__WORK INSTRUCTION__.
Which lines of the entries below contain the string "branch"? Copy each one.
::: DATASET CONTENT
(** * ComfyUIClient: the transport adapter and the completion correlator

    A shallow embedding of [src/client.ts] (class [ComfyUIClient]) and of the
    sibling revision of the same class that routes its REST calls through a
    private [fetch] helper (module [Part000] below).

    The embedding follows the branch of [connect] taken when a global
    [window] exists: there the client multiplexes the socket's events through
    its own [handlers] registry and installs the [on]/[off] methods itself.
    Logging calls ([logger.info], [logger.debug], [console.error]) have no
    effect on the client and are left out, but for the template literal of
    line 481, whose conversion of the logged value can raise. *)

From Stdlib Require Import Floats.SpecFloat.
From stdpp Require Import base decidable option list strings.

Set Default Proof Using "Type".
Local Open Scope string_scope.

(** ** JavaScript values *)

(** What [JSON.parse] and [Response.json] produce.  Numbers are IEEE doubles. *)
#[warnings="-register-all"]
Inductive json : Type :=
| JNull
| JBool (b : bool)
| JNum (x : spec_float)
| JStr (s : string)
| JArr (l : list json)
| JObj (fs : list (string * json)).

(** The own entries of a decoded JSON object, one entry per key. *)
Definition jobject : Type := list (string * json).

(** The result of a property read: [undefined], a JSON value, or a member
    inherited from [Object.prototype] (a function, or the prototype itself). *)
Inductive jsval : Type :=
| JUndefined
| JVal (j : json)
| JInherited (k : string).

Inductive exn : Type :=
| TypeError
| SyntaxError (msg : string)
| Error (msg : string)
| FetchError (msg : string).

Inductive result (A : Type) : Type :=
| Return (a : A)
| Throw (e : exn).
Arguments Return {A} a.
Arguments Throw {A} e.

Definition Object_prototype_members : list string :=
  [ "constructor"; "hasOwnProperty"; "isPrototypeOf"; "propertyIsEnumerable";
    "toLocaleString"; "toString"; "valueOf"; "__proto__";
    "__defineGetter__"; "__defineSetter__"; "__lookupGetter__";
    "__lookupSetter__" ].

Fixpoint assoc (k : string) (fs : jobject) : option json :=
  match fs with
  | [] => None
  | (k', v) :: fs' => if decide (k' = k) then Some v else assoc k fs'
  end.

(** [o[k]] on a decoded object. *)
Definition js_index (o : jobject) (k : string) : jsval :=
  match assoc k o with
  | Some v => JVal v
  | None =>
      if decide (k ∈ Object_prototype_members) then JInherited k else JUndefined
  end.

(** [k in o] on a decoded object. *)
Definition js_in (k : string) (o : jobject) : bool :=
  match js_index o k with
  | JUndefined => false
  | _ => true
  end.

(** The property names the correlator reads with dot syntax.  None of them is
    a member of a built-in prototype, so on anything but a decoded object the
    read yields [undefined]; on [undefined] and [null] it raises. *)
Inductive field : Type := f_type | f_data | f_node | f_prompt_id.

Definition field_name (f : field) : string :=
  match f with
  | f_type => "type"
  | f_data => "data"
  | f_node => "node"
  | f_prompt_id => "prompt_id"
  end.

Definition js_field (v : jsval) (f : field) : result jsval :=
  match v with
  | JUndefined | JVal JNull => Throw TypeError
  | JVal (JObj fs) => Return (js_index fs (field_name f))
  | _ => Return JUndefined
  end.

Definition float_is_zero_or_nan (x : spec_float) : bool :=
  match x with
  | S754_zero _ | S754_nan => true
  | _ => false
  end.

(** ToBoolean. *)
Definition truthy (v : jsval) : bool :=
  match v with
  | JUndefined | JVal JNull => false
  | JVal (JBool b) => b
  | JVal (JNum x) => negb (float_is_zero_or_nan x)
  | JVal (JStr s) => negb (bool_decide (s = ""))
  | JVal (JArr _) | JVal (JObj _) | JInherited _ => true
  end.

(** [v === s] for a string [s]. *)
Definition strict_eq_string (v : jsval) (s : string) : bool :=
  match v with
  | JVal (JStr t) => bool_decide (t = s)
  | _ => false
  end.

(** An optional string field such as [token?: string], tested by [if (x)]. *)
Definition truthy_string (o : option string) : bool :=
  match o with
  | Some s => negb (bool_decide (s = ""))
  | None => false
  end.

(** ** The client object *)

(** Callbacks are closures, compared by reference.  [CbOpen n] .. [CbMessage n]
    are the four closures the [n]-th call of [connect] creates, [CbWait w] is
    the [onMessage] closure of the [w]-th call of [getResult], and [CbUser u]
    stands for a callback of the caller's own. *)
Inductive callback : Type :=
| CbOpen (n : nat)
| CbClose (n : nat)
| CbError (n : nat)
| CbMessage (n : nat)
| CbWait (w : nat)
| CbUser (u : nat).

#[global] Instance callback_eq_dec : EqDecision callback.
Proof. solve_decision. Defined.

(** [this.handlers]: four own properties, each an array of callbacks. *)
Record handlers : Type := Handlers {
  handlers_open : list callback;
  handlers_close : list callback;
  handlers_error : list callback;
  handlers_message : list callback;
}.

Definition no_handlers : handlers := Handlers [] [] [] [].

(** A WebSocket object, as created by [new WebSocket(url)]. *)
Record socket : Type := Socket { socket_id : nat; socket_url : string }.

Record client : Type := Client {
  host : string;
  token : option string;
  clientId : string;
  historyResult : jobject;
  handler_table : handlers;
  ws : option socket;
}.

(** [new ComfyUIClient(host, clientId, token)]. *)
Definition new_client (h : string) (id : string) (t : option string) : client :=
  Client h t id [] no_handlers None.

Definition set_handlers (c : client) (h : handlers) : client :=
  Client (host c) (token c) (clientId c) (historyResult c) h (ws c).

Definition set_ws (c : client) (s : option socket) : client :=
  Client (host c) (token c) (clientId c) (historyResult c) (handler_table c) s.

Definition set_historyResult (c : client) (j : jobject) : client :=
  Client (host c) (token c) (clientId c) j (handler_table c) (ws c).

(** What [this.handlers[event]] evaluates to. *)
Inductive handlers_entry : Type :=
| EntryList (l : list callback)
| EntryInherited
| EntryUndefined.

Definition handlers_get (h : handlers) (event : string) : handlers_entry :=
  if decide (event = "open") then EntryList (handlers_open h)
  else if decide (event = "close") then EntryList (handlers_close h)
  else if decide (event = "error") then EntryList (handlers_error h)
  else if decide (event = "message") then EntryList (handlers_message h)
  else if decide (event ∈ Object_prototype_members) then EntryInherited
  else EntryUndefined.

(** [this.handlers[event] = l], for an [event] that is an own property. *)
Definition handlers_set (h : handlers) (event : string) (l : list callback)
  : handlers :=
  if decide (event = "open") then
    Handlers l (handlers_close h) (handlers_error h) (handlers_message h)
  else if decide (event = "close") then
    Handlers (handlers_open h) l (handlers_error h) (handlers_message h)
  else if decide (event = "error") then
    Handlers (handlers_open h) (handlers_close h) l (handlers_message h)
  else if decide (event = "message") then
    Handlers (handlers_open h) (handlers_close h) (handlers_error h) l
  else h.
::::::
::: DATASET CONTENT
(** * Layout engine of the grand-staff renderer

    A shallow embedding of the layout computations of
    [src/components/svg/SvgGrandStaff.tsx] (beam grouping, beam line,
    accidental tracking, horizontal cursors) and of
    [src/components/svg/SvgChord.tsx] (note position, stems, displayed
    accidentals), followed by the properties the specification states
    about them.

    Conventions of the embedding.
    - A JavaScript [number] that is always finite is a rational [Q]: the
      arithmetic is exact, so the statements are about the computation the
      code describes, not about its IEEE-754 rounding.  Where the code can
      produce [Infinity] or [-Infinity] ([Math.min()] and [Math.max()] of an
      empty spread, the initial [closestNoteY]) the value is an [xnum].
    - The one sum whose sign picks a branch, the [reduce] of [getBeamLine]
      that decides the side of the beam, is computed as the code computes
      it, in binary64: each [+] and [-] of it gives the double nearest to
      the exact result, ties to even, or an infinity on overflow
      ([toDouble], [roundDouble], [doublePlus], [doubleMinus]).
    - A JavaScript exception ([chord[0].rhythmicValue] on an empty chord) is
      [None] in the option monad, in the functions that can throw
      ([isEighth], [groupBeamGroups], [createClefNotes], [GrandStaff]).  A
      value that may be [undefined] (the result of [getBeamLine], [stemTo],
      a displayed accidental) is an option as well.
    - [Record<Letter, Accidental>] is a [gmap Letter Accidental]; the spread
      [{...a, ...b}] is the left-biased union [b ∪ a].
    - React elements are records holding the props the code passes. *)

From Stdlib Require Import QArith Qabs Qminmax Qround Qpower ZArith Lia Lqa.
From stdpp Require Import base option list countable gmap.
::::::
::: DATASET CONTENT
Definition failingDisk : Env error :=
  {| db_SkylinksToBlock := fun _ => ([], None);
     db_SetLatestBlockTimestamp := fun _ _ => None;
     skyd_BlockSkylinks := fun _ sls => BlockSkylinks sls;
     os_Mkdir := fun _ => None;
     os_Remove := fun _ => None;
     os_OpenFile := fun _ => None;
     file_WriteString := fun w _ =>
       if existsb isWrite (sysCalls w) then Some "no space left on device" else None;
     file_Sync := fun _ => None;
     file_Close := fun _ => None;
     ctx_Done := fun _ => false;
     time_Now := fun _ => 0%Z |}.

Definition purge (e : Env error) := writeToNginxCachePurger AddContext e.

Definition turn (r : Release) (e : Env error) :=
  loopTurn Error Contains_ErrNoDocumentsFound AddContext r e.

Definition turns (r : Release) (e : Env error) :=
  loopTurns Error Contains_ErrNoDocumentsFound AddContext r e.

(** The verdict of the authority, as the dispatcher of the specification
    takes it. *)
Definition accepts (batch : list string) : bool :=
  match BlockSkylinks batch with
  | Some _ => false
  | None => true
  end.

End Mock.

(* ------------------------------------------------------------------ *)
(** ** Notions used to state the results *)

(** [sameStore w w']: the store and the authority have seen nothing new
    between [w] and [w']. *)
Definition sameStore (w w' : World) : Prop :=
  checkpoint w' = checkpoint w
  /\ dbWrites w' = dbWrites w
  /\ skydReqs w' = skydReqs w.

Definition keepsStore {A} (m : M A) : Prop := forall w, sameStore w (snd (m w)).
::::::
__RESULT OF THE TASK__.
    The embedding follows the branch of [connect] taken when a global
    - The one sum whose sign picks a branch, the [reduce] of [getBeamLine]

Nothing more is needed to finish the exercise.